Dillon cupped my elbow.
“Funny.” Kelton combed his large fingers through his thick black hair. “The girl I knew always played with the earring in her ear when she was nervous.”
My stomach hurt, and tears pricked the corners of my eyes. I brought my hand to my chest, feeling under my jacket for the half-heart charm he’d given me. I rarely took it off. The piece of jewelry was a reminder of what had been good in my life and of what we’d shared as kids and friends.
Leave and don’t look back.
I was about to pivot on my heel when Kelton started for me, but George grabbed him.
“Fuck!” Kelton shouted.
I flinched before walking away when all I wanted to do was run back to him. He gave me the sense of family. Something I hadn’t had in ages and desperately craved. But Kelton was a luxury, not a necessity like the Maldens.
6
Kelton
Someone staggered past me, bumping into me as they left the club. I didn’t move. A stampede of drunks could’ve trampled over me, and they wouldn’t have been able to break me. When Dillon called her name, a weird feeling swirled in my stomach. The last time I’d gotten butterflies was the day I kissed Lizzie before she moved away.
“Kelton.” George, the bouncer, waved his hand under my nose. It smelled of cigarettes, and the scent brought me back to the present, which suddenly I didn’t want to be in. “Are you cool?”

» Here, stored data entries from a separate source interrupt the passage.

(** The writes of two nested loops over a grid of distinct words, whose values
    do not depend on the words of the grid. *)
Lemma grid_writes (addr : Z -> Z -> Z) (val : Z -> Z -> gmap Z Z -> Z) (v : Z -> Z -> Z) w h m :
  let grid a := exists r c, 0 <= r < h /\ 0 <= c < w /\ a = addr r c in
  0 <= w -> 0 <= h ->
  (forall r c r' c', 0 <= r < h -> 0 <= c < w -> 0 <= r' < h -> 0 <= c' < w -> addr r c = addr r' c' -> r = r' /\ c = c') ->
  (forall m' r c, 0 <= r < h -> 0 <= c < w -> (forall a, ~ grid a -> rd32 m' a = rd32 m a) -> val r c m' = v r c) ->
  let m' := for_range 0 h (fun r m => for_range 0 w (fun c m => wr32 m (addr r c) (val r c m)) m) m in
  (forall r c, 0 <= r < h -> 0 <= c < w -> rd32 m' (addr r c) = v r c) /\
  (forall a, ~ grid a -> rd32 m' a = rd32 m a).
Proof.
  intros grid Hw Hh Hinj Hval m'.
  set (done r0 c0 m1 := (forall r c, 0 <= r < h -> 0 <= c < w -> r < r0 \/ (r = r0 /\ c < c0) -> rd32 m1 (addr r c) = v r c) /\
    (forall a, ~ grid a -> rd32 m1 a = rd32 m a)).
  assert (Hrow : forall r m1, 0 <= r < h -> done r 0 m1 ->
    done r w (for_range 0 w (fun c m => wr32 m (addr r c) (val r c m)) m1)).
  { intros r m1 Hr H0. apply (for_range_ind (done r)); [done|done|]. intros c m2 Hc [H1 H2]. split.
    - intros r' c' Hr' Hc' Hlt. rewrite rd32_wr32. destruct (Z.eqb_spec (addr r' c') (addr r c)) as [E|E].
      + apply Hinj in E as [-> ->]; [|done..]. by apply Hval.
      + apply H1; [done|done|]. destruct Hlt as [|[-> Hlt]]; [by left|]. right. split; [done|].
        assert (c' <> c) by congruence. lia.
    - intros a Ha. rewrite rd32_wr32. destruct (Z.eqb_spec a (addr r c)) as [->|]; [|by apply H2].
      destruct Ha. by exists r, c. }
  assert (Hall : done h 0 m').
  { unfold m'. apply (for_range_ind (fun r => done r 0)); [done| |].
    - split; [intros; lia|done].
    - intros r m1 Hr H1. destruct (Hrow r m1 Hr H1) as [H2 H3]. split; [|done].
      intros r' c' Hr' Hc' Hlt. apply H2; [done|done|]. destruct (decide (r' = r)); [right; lia|left; lia]. }
  destruct Hall as [H1 H2]. split; [|done]. intros r c Hr Hc. apply H1; [done|done|lia].
Qed.
(** ** gui_pool.c *)

Definition gui_create_window_for_pid (owner_pid x y ww h bg_color border_color : Z) (title : option (list Z)) g
    : Z * Z * gui H :=
  match d_fb (desk g) with
  | None => (-1, GUI_NO_WINDOW, g)
  | Some fb =>
      if (ww <? 2) || (h <? 2) || negb (gui_rect_fits_framebuffer fb x y ww h) then (-1, GUI_NO_WINDOW, g) else
      match find_range 0 GUI_MAX_WINDOWS (fun i => negb (w_used (win g i))) with
      | None => (-1, GUI_NO_WINDOW, g)
      | Some i =>
          let old := win g i in
          let w := Window x y ww h bg_color border_color owner_pid (d_next_z (desk g)) 0 0 (w_title old)
                     (w_events old) 0 0 0 (w_used old) false (w_minimized old) 0 0 no_regions in
          let w := gui_window_set_title w title in
          let w := Window (w_x w) (w_y w) (w_w w) (w_h w) (w_bg_color w) (w_border_color w) (w_owner_pid w) (w_z w)
                     (w_flags w) (w_title_h w) (w_title w) (w_events w) (w_event_head w) (w_event_tail w)
                     (w_event_count w) true (w_owner_drawn w) false (w_backing w) (w_backing_capacity w) (w_regions w) in
          let w := gui_apply_builtin_policy w in
          let g := upd_desk (fun d => put_win i w (set_next_z d (u32 (d_next_z d + 1)))) g in
          let g := if (d_focused (desk g) =? GUI_NO_WINDOW) && negb (w_flags w &? GUI_WINDOW_NO_FOCUS)
                   then upd_desk (fun d => set_focused d i) g else g in
          let g := upd_desk gui_refresh_cursor_shape g in
          (0, i, gui_damage_add (i32 x) (i32 y) (i32 ww) (i32 h) g)
      end
  end.

Definition gui_create_window (x y ww h bg_color border_color : Z) g : Z * Z * gui H :=
  gui_create_window_for_pid GUI_NO_OWNER x y ww h bg_color border_color None g.

Definition gui_destroy_window (id : Z) g : Z * gui H :=
  if (id >=? GUI_MAX_WINDOWS) || negb (w_used (win g id)) then (-1, g) else
  let window := win g id in
  let '(w, hp) := gui_window_free_backing window (g_heap g) in
  let w := Window 0 0 0 0 0 0 GUI_NO_OWNER 0 0 0 no_title (w_events w) 0 0 0 false false (w_minimized w)
             (w_backing w) (w_backing_capacity w) no_regions in
  let g := Gui (put_win id w (desk g)) (g_active g) (g_dirty g) hp (g_px g) in
  let g := if d_focused (desk g) =? id
           then upd_desk (fun d => snd (gui_focus_window_ensure (set_focused d GUI_NO_WINDOW))) g else g in
  let g := upd_desk gui_refresh_cursor_shape g in
  (0, gui_damage_add (i32 (w_x window)) (i32 (w_y window)) (i32 (w_w window)) (i32 (w_h window)) g).

(** [for (i = GUI_MAX_WINDOWS; i-- > 0;)] *)
Definition gui_destroy_windows_for_pid (pid : Z) g : gui H :=
  if pid =? GUI_NO_OWNER then g else
  for_range 0 GUI_MAX_WINDOWS (fun k g =>
    let i := GUI_MAX_WINDOWS - 1 - k in
    if w_used (win g i) && (w_owner_pid (win g i) =? pid) then snd (gui_destroy_window i g) else g) g.

Definition gui_window_set_title_internal (id : Z) (title : option (list Z)) g : Z * gui H :=
  if (id >=? GUI_MAX_WINDOWS) || negb (w_used (win g id)) then (-1, g) else
  let g := upd_win id (fun w => gui_apply_builtin_policy (gui_window_set_title w title)) g in
  let g := upd_desk gui_refresh_cursor_shape g in
  let w := win g id in
  (0, if w_title_h w >? 0 then gui_damage_add (i32 (w_x w)) (i32 (w_y w)) (i32 (w_w w)) (i32 (w_title_h w)) g else g).
Lemma inv_push g i type data1 data2 : gui_inv g -> 0 <= i < GUI_MAX_WINDOWS -> gui_inv (snd (push_to i type data1 data2 g)).
Proof.
  intros Hi Hr. unfold push_to. destruct (gui_window_push_event (win g i) type data1 data2) as [s w] eqn:E. cbn [snd].
  pose proof (slot_push _ _ type data1 data2 (di_slot _ _ _ _ Hi i Hr)) as Hs. fold (win g i) in Hs. rewrite E in Hs. cbn [snd] in Hs.
  destruct Hs as (S1 & S2 & S3 & S4). apply (inv_put (desk g)); try done.
  - intros Hu. split; [|done]. unfold win in S3. congruence.
  - intros Hf. rewrite S3. by eapply focused_used.
Qed.

Lemma title_loop_ok fuel : forall t i out, 0 <= i -> i + Z.of_nat fuel <= 31 -> length out = 32%nat -> byte_at out 31 = 0 ->
  length (title_loop fuel t i out) = 32%nat /\ byte_at (title_loop fuel t i out) 31 = 0.
Proof.
  induction fuel as [|fuel IH]; intros t i out Hi Hf Hl Hb; [done|]. destruct t as [|c t]; [done|]. cbn [title_loop].
  destruct (c =? 0); [done|]. apply IH; [lia|lia|by rewrite put_length|]. rewrite byte_at_put by lia.
  destruct (Z.eqb_spec 31 i); [lia|done].
Qed.

Lemma set_title_ok w title : length (w_title (gui_window_set_title w title)) = 32%nat /\ byte_at (w_title (gui_window_set_title w title)) 31 = 0.
Proof. destruct title as [t|]; cbn; [|done]. by apply (title_loop_ok (Z.to_nat (GUI_TITLE_LEN - 1))). Qed.

Lemma slot_title nz w title :
  slot_ok fb nz w -> let w' := gui_apply_builtin_policy (gui_window_set_title w title) in
  slot_ok fb nz w' /\ same_backing w' w /\ w_used w' = w_used w /\ w_z w' = w_z w.
Proof.
  intros Hs. pose proof (set_title_ok w title) as Ht.
  assert (Hw : exists t, gui_window_set_title w title = set_titles w (w_title_h w) t) by (destruct title; by eexists).
  destruct Hw as [t Et]. rewrite Et in *. clear Et. unfold gui_apply_builtin_policy.
  assert (Hset : forall fl, slot_ok fb nz (set_flags (set_titles w (w_title_h w) t) fl)).
  { intros fl. destruct Hs. split; try done. intros Hu. destruct (sl_live0 Hu). by split. }
  cbn [set_titles w_used]. destruct (w_used w) eqn:Hu; cbn [negb].
  - destruct (streq_loop _ _); (split_and!; [|done|done|done]); [apply Hset|].
    specialize (Hset (w_flags w)). by destruct w.
  - split_and!; try done. specialize (Hset (w_flags w)). by destruct w.
Qed.

Lemma slot_bounds nz w x y ww h :
  slot_ok fb nz w -> 0 <= x < fb_width fb -> 0 <= y < fb_height fb -> 2 <= ww <= fb_width fb -> 2 <= h <= fb_height fb ->
  w_title_h w < h -> slot_ok fb nz (set_bounds w x y ww h).
Proof. intros [] ? ? ? ? ?. split; try done. intros Hu. destruct (sl_live0 Hu). split; try done. cbn. lia. Qed.

Lemma fits_framebuffer x y ww h :
  gui_rect_fits_framebuffer fb x y ww h = true -> 0 <= x -> 0 <= y ->
  0 <= x < fb_width fb /\ 0 <= y < fb_height fb /\ ww <= fb_width fb /\ h <= fb_height fb.
Proof. unfold gui_rect_fits_framebuffer. destruct (_ || _) eqn:E; [done|]. intros. b2p. lia. Qed.

Lemma inv_ensure d hp : desk_inv fb rest d hp -> desk_inv fb rest (snd (gui_focus_window_ensure d)) hp.
Proof.
  intros Hi. unfold gui_focus_window_ensure. destruct (_ && _); [done|].
  destruct (find_range _ _ _) as [i|] eqn:E; cbn [snd]; apply inv_focus; try done; [right|by left].
  apply find_range_Some in E as (Hr & Hp & _). b2p. done.
Qed.

Lemma id_range id : 0 <= id -> (id >=? GUI_MAX_WINDOWS) = false -> 0 <= id < GUI_MAX_WINDOWS.
Proof. intros. b2p. lia. Qed.

(** ** Entry points

    Each keeps the invariant and hands out at most one [z]. *)

Definition next g : Z := d_next_z (desk g).

Definition kept (n : Z) g g' : Prop := gui_inv g' /\ next g' <= next g + n.

Lemma next_damage g x y ww h : next (gui_damage_add x y ww h g) = next g.
Proof.
  unfold next, gui_damage_add, damage_add. destruct (d_fb (desk g)) as [fb'|]; [|done].
  destruct (d_damage_full (desk g)); [done|]. destruct (_ || _); [done|].
  destruct (if x <? 0 then _ else _) as [x0 w0]. destruct (if y <? 0 then _ else _) as [y0 h0].
  destruct (_ || _); [done|]. destruct (_ || _); [done|]. destruct (_ && _); [done|].
  destruct (merge_loop _ _ _ _ _ _) as [kp r]. by destruct (_ >=? _).
Qed.

Lemma next_redraw g : next (gui_request_redraw g) = next g.
Proof. unfold gui_request_redraw. cbn. by destruct (g_active g). Qed.

Lemma next_push g i type data1 data2 : next (snd (push_to i type data1 data2 g)) = next g.
Proof. unfold push_to. by destruct (gui_window_push_event _ _ _ _). Qed.

Lemma next_ensure d : d_next_z (snd (gui_focus_window_ensure d)) = d_next_z d.
Proof. unfold gui_focus_window_ensure. destruct (_ && _); [done|]. by destruct (find_range _ _ _). Qed.

Lemma kept_refl n g : 0 <= n -> gui_inv g -> kept n g g.
Proof. intros ? ?. split; [done|lia]. Qed.

Lemma kept_damage n g0 g x y ww h : kept n g0 g -> kept n g0 (gui_damage_add x y ww h g).
Proof. intros [? ?]. split; [by apply inv_damage_add|by rewrite next_damage]. Qed.

Lemma kept_redraw n g0 g : kept n g0 g -> kept n g0 (gui_request_redraw g).
Proof. intros [? ?]. split; [by apply inv_redraw|by rewrite next_redraw]. Qed.

Lemma kept_refresh n g0 g : kept n g0 g -> kept n g0 (upd_desk gui_refresh_cursor_shape g).
Proof. intros [? ?]. split; [by apply inv_upd_desk, inv_refresh|done]. Qed.

Lemma kept_push n g0 g i type data1 data2 :
  kept n g0 g -> 0 <= i < GUI_MAX_WINDOWS -> kept n g0 (snd (push_to i type data1 data2 g)).
Proof. intros [? ?] ?. split; [by apply inv_push|by rewrite next_push]. Qed.

Lemma slot_at g i : gui_inv g -> 0 <= i < GUI_MAX_WINDOWS -> slot_ok fb (next g) (win g i).
Proof. intros Hi. apply (di_slot _ _ _ _ Hi). Qed.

Fuck no. My head spun like an out-of-control plane dropping from the sky. A breathtakingly stunning woman was mere inches from me, denying she was Lizzie Reardon. I didn’t believe her for one second. Not when the square gold speck in her left eye gave her away. Or not when she played with her earring because she was nervous. Or the fact she was all grown up with curves, rounded breasts, long legs, and plump lips that I badly wanted to taste. My heart hadn’t beat this hard with excitement since the first time I’d set eyes on her back in the fifth grade.
“I’m good,” I lied. I was all twisted up inside.
A group of people came toward us as George went back to his bouncer’s station. I tugged on my hair. I wanted to touch her, run, hide, and kiss her. I could run and hide, but feeling her body against mine, or tasting her sweet lips, wasn’t going to happen, and not only because she didn’t want anything to do with me. I couldn’t risk my own heart. I couldn’t risk getting hurt. I couldn’t risk taking that chance of falling for someone, especially Lizzie. She was my forbidden fruit. One touch, one taste and I’d never be the same. I wouldn’t dare allow myself to take the chance on love again. I had one problem though. I had questions that needed answers.
I blew out a long breath then punched the wall.
George glanced over his shoulder. “Do you want me to get Kade?”
Fuck, no. If he found out Lizzie was in town, he’d start preaching. You can’t get involved with her. You can’t bring her home. And you can’t let Mom and Dad know she’s in Boston. It would tear Mom up if we brought up the subject of the Reardons, and if she saw Lizzie she could fall back into a deep depression.
It didn’t matter what he said. My fears aside, I had to talk to her. I had so many questions about the past and present. She doesn’t want anything to do with you. She’s with Dillon. Yeah, maybe it was for the best. Talking to her without being able to touch her would be near impossible. It would be like the time my parents took me to the zoo. “Okay, son,” my father had said. “You can see the giraffes, but you can’t touch them. They could bite you.” Well fuck me now. I’d love for Lizzie to bite me. The problem with that reasoning was her bite would hurt and feel fantastic all at the same time.
Confusion made me dizzy. I needed to drown in liquor or bury myself in a woman.
I trudged back into the club, barely registering the music. I plowed through the crazy hip-swinging, arm-flailing people. I would settle for a quick lay since getting a drink would be near impossible if Kade was working the bar. He was a stickler for the drinking age, and I wasn’t twenty-one yet. Now I just had to snag a willing lady who I could take into the bathroom for a quickie. When I finally made it through the sweaty dancers, the bar came into view. Leo was working tonight. Pay dirt! He always let me down a beer or two when Kade wasn’t watching. A drink first, then I’d find a lady.
I came up alongside Lynn, one of the waitresses at the drink station on one side of the bar.
“Christ, what happened to you?” she asked, her frown full of concern. “Please tell me you didn’t just have sex in the bathroom.”
I smirked. “Not yet.”
She punched me lightly in the shoulder. “Kelton, I have to clean those bathrooms. I’m closing tonight.”
“Don’t freak. I always clean up after myself.” I acknowledged Leo, the tattoo-laden bartender, with a flick of my head.